Still not sure what I meant by "prose as poetry" except the obvious: prose that provides a temporal and tangible experience of language, that continually tosses you off the blindly racing back of the narrative: Tristram Shandy, In Search of Lost Time, Ulysses, Gravity's Rainbow. Or a homelier example: when I was a kid, reading and rereading The Lord of the Rings, I impatiently skipped past the songs and poems, wanting to get on with the story. In part that's because they were bad poems. But what about a novel that contained poems that somehow forced you to stop and read them—that transformed your relationship to the prose, even?
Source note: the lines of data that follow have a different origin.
(* ===== verification/DplProofs.v ===== *)
(** * Dirty page lists: invariant and correctness

    [dpl_ok dl l]: the list [dl] holds the pages [l] (in the order of the
    array). *)

From stdpp Require Import base list numbers option sorting gmap.
From Stdlib Require Import ZArith Lia.
From S2P Require Import Prelude Search SortNet QuickSort RadixSort Bits Alloc Pnl PnlOrder PnlSets Dpl.

Definition dp_asc : list dp -> Prop := StronglySorted (fun x y => dp_pgno x < dp_pgno y).

Definition dp_valid (x : dp) : Prop := 0 < dp_pgno x < P_INVALID.

(** The number of pages of the entries. *)
Fixpoint dp_total (l : list dp) : Z := match l with [] => 0 | x :: l => dp_npages_ x + dp_total l end.

Definition stubB : dp := mk_dp dpl_stub_pageB 0 1.
Definition stubE : dp := mk_dp dpl_stub_pageE P_INVALID 1.

Record dpl_ok (dl : dpl) (l : list dp) : Prop := {
  dok_items : exists rest, dl_items dl = stubB :: l ++ stubE :: rest;
  dok_length : dl_length dl = zlen l;
  dok_sorted : exists s u, l = s ++ u /\ dl_sorted dl = zlen s /\ dp_asc s;
  dok_nodup : NoDup (dp_pgno <$> l);
  dok_valid : Forall dp_valid l;
  dok_room : zlen l <= dl_detent dl;
  dok_detent : 0 < dl_detent dl < 2 ^ 60;
  dok_alloc : 2 * dl_detent dl + dpl_reserve_gap <= zlen (dl_items dl);
  dok_pages : dl_pages_including_loose dl = u64 (dp_total l);
}.

(** ** Ascending lists of pages *)

#[export] Instance DP_SORT_CMP_strict_weak : StrictWeak DP_SORT_CMP.
Proof. split; unfold DP_SORT_CMP; intros; lia. Qed.

Lemma dp_total_app a b : dp_total (a ++ b) = dp_total a + dp_total b.
Proof. induction a as [|x a IH]; [done|]. cbn. lia. Qed.

#[export] Instance dp_total_proper : Proper (Permutation ==> eq) dp_total.
Proof. intros a b H. induction H; cbn; lia. Qed.

#[export] Instance zlen_proper {A} : Proper (Permutation ==> eq) (@zlen A).
Proof. intros a b H. unfold zlen. by rewrite H. Qed.

(** Weakly ascending with distinct page numbers is ascending. *)
Lemma dp_asc_weak l : StronglySorted (fun x y => dp_pgno x <= dp_pgno y) l -> NoDup (dp_pgno <$> l) -> dp_asc l.
Proof.
  induction 1 as [|x l Hs IH Hall]; [constructor|]. cbn. rewrite NoDup_cons. intros [Hn Hnd].
  constructor; [by apply IH|]. apply Forall_forall. intros y Hy. rewrite Forall_forall in Hall. specialize (Hall y Hy).
  enough (dp_pgno y <> dp_pgno x) by lia. intros E. apply Hn. rewrite <- E. by apply list_elem_of_fmap_2.
Qed.

Lemma dp_asc_app_iff a b : dp_asc (a ++ b) <-> dp_asc a /\ dp_asc b /\ (forall x y, x ∈ a -> y ∈ b -> dp_pgno x < dp_pgno y).
Proof. apply StronglySorted_app_iff. Qed.

Lemma dp_asc_cons_iff x l : dp_asc (x :: l) <-> dp_asc l /\ (forall y, y ∈ l -> dp_pgno x < dp_pgno y).
Proof.
  split; [intros H; inversion H as [|?? Hs Hall]; subst; split; [done|by apply Forall_forall]|].
  intros [Hs Hall]. constructor; [done|]. by apply Forall_forall.
Qed.

Lemma dp_nodup_eq (l : list dp) x y : NoDup (dp_pgno <$> l) -> x ∈ l -> y ∈ l -> dp_pgno x = dp_pgno y -> x = y.
Proof.
  induction l as [|z l IH]; [by intros _ ?%elem_of_nil|]. cbn. rewrite NoDup_cons. intros [Hn Hnd] Hx Hy E.
  apply elem_of_cons in Hx as [->|Hx], Hy as [->|Hy]; [done| | |by apply IH].
  - exfalso. apply Hn. rewrite E. by apply list_elem_of_fmap_2.
  - exfalso. apply Hn. rewrite <- E. by apply list_elem_of_fmap_2.
Qed.

(** ** Rearranging the items *)

(** The same pages in another order, with a sorted prefix. *)
Lemma dpl_ok_reorder dl l l' s u rest : dpl_ok dl l -> l' ≡ₚ l -> l' = s ++ u -> dp_asc s ->
  zlen (stubB :: l' ++ stubE :: rest) = zlen (dl_items dl) ->
  dpl_ok (mk_dpl (zlen s) (zlen l') (dl_pages_including_loose dl) (dl_detent dl) (stubB :: l' ++ stubE :: rest)) l'.
Proof.
  intros [_ Hlen _ Hnd Hv Hroom Hdet Hal Hpg] HP El Hs Hz. split; cbn [dl_items dl_length dl_sorted dl_detent dl_pages_including_loose].
  - by exists rest.
  - done.
  - by exists s, u.
  - by rewrite HP.
  - by rewrite HP.
  - by rewrite HP.
  - done.
  - by rewrite Hz.
  - by rewrite HP.
Qed.

(** ** The merge *)

(** The greater of both last elements goes to the front of the output. *)
Lemma dp_asc_insert a x v y out : dp_asc ((a ++ [x]) ++ out) -> dp_asc ((v ++ [y]) ++ out) -> dp_pgno x < dp_pgno y ->
  dp_asc ((a ++ [x]) ++ y :: out).
Proof.
  intros (Ha & Ho & Hao)%dp_asc_app_iff (_ & _ & Hvo)%dp_asc_app_iff Hlt.
  apply dp_asc_app_iff in Ha as Ha'. destruct Ha' as (_ & _ & Hax).
  apply dp_asc_app_iff. split_and!; [done| |].
  - apply dp_asc_cons_iff. split; [done|]. intros z Hz. apply Hvo; [apply elem_of_app; right; by constructor|done].
  - intros z w Hz [->|Hw]%elem_of_cons; [|by apply Hao].
    apply elem_of_app in Hz as [Hz| ->%list_elem_of_singleton]; [|done].
    specialize (Hax z x Hz ltac:(by constructor)). lia.
Qed.

Lemma dpl_merge_loop_spec : forall (n : nat) h s u gap out mid junk, n = (length s + length u)%nat ->
  zlen gap = zlen u -> 0 < zlen u -> dp_asc ((h :: s) ++ out) -> dp_asc (u ++ out) ->
  (forall x y, x ∈ s -> y ∈ u -> dp_pgno x <> dp_pgno y) -> (forall y, y ∈ u -> dp_pgno h < dp_pgno y) ->
  forall fuel, (n < fuel)%nat ->
  exists out' junk', dpl_merge_loop fuel ((h :: s) ++ gap ++ out ++ mid ++ u ++ junk) (zlen s + zlen gap) (zlen s)
      (zlen s + zlen gap + zlen out + zlen mid + zlen u) = Some (h :: out' ++ mid ++ junk') /\
    out' ≡ₚ s ++ u ++ out /\ dp_asc (h :: out') /\ zlen junk' = zlen u + zlen junk.
Proof.
  induction n as [n IH] using lt_wf_ind. intros h s u gap out mid junk En Hg Hu Hso Huo Hne Hh fuel Hf.
  destruct fuel as [|fuel]; [lia|]. cbn [dpl_merge_loop]. zlen_pos.
  destruct (zsplit_snoc u Hu) as (u0 & y & ->). destruct (zsplit_snoc gap) as (gap0 & g & ->); [lia|].
  destruct (zsplit_snoc (h :: s)) as (s0 & x & Es); [zlia|].
  assert (zlen s0 = zlen s) as Hs0 by (apply (f_equal zlen) in Es; zlia).
  rewrite Es in *. zlen_pos.
  assert (zget ((s0 ++ [x]) ++ (gap0 ++ [g]) ++ out ++ mid ++ (u0 ++ [y]) ++ junk) (zlen s) = Some x) as ->.
  { rewrite <- app_assoc. apply zget_app_mid. lia. }
  assert (zget ((s0 ++ [x]) ++ (gap0 ++ [g]) ++ out ++ mid ++ (u0 ++ [y]) ++ junk)
    (zlen s + zlen (gap0 ++ [g]) + zlen out + zlen mid + zlen (u0 ++ [y])) = Some y) as ->.
  { rewrite !app_assoc. rewrite <- (app_assoc _ [y] junk). apply zget_app_mid. zlia. }
  cbn [mbind option_bind].
  destruct (Z.ltb_spec (dp_pgno y) (dp_pgno x)) as [Hlt|Hge].
  - (** The last of the sorted part is greater, and it is not the first one. *)
    destruct s0 as [|h' s1]; [exfalso; injection Es as -> ->; specialize (Hh y ltac:(apply elem_of_app; right; by constructor)); lia|].
    injection Es as -> ->.
    destruct (zmove_up (h' :: s1) x (gap0 ++ [g]) (out ++ mid ++ (u0 ++ [y]) ++ junk)) as (gap' & Hg' & E0).
    assert (zset (((h' :: s1) ++ [x]) ++ (gap0 ++ [g]) ++ out ++ mid ++ (u0 ++ [y]) ++ junk)
      (zlen (s1 ++ [x]) + zlen (gap0 ++ [g])) x =
      Some ((h' :: s1) ++ gap' ++ (x :: out) ++ mid ++ (u0 ++ [y]) ++ junk)) as ->.
    { rewrite <- (app_assoc (h' :: s1)). cbn [app] in E0 |- *. rewrite <- E0. f_equal. zlia. }
    cbn [mbind option_bind].
    destruct (Z.ltb_spec (zlen (s1 ++ [x]) - 1) (zlen (s1 ++ [x]) + zlen (gap0 ++ [g]) - 1)); [|zlia].
    destruct (IH (length s1 + length (u0 ++ [y]))%nat ltac:(rewrite !length_app in *; cbn in *; lia)
      h' s1 (u0 ++ [y]) gap' (x :: out) mid junk eq_refl) with (fuel := fuel) as (out' & junk' & E & HP & Ha & Hj).
    { zlia. } { zlia. } { by rewrite (cons_middle x), app_assoc. } { by apply (dp_asc_insert u0 y (h' :: s1) x). }
    { intros a b Ha Hb. apply Hne; [apply elem_of_app; by left|done]. } { done. }
    { rewrite !length_app in *. cbn in *. lia. }
    exists out', junk'. split_and!; [|etrans; [exact HP|solve_Permutation]|done|done].
    rewrite <- E. f_equal; zlia.
  - assert (zset ((s0 ++ [x]) ++ (gap0 ++ [g]) ++ out ++ mid ++ (u0 ++ [y]) ++ junk) (zlen s + zlen (gap0 ++ [g])) y =
      Some ((h :: s) ++ gap0 ++ (y :: out) ++ mid ++ u0 ++ (y :: junk))) as ->.
    { rewrite Es. rewrite <- (app_assoc gap0), (app_assoc (s0 ++ [x])). cbn [app]. rewrite zset_app_mid by zlia.
      f_equal. rewrite <- !app_assoc. cbn [app]. done. }
    cbn [mbind option_bind].
    assert (dp_pgno x < dp_pgno y) as Hxy.
    { enough (dp_pgno x <> dp_pgno y) by lia.
      destruct s0 as [|h' s1]; injection Es as -> ->.
      - specialize (Hh y ltac:(apply elem_of_app; right; by constructor)). lia.
      - apply Hne; apply elem_of_app; right; by constructor. }
    assert (dp_asc ((h :: s) ++ y :: out)) as Hasc by (rewrite Es; by apply (dp_asc_insert s0 x u0 y)).
    destruct (Z.ltb_spec (zlen s) (zlen s + zlen (gap0 ++ [g]) - 1)) as [Hl2|Hg2].
    + destruct (IH (length s + length u0)%nat ltac:(rewrite !length_app in *; cbn in *; lia)
        h s u0 gap0 (y :: out) mid (y :: junk) eq_refl) with (fuel := fuel) as (out' & junk' & E & HP & Ha & Hj).
      { zlia. } { zlia. } { done. } { by rewrite (cons_middle y), app_assoc. }
      { intros a b Ha Hb. apply Hne; [done|apply elem_of_app; by left]. } { intros z Hz. apply Hh, elem_of_app. by left. }
      { rewrite !length_app in *. cbn in *. lia. }
      exists out', junk'. split_and!; [|etrans; [exact HP|solve_Permutation]|done|zlia].
      rewrite <- E. f_equal; zlia.
    + assert (gap0 = []) as -> by (apply zlen_0_nil; zlia). assert (u0 = []) as -> by (apply zlen_0_nil; zlia).
      exists (s ++ y :: out), (y :: junk). split_and!; [|solve_Permutation|done|zlia].
      cbn [app]. by rewrite <- !app_assoc.
Qed.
Literally arresting language, as compelling as the poems in The New Yorker aren't (the cartoons are much more successful at breaking off one's attention from the prose flow, of causing one to remember that one is reading—that one is a reader, an agent, and not a sponge or otherwise passive. So that's what I'm looking for from prose, and what I'd try to do if I were writing it in a non-scholarly, non-diaristic capacity: language at least as compelling as a cartoon. A quixotic desire to beat the image at its own game, perhaps. Or else I am only forced to resort to image-language to get at something ineffable about the pleasures of active reading.